## WORK ORDER
Report each line from the listing that the string "exists" appears in.

## DATA EXTRACTS

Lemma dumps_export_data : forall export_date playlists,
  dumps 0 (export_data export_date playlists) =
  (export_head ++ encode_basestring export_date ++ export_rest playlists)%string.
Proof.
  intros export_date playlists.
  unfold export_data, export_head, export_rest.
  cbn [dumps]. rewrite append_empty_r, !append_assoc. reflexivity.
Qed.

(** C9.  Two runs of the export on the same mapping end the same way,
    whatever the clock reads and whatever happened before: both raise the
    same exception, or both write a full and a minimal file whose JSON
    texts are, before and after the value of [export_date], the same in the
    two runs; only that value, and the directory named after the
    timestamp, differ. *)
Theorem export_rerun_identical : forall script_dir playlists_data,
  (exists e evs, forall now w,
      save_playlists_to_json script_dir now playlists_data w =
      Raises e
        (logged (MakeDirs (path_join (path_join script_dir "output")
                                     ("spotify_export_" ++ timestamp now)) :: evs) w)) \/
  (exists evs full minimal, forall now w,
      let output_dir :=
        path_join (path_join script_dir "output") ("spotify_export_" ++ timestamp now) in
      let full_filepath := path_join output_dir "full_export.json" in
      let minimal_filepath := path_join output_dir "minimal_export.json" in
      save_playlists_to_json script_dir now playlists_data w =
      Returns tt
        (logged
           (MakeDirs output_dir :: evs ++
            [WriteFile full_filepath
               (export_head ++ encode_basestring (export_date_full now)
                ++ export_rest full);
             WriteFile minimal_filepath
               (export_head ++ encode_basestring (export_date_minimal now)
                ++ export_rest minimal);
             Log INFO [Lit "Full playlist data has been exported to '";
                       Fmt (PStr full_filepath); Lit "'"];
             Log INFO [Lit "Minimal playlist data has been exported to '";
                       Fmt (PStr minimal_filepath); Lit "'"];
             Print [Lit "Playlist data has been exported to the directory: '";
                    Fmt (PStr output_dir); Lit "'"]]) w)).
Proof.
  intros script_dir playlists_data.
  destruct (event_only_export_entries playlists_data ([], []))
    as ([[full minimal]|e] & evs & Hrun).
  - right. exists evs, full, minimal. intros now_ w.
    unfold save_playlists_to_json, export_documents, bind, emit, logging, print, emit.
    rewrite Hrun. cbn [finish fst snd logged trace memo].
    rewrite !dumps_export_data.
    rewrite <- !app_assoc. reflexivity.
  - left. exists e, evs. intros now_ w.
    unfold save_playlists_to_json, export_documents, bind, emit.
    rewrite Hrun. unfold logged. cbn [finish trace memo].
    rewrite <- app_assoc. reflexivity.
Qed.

## RESPONSE AREA
  (exists e evs, forall now w,
  (exists evs full minimal, forall now w,
  - right. exists evs, full, minimal. intros now_ w.
  - left. exists e, evs. intros now_ w.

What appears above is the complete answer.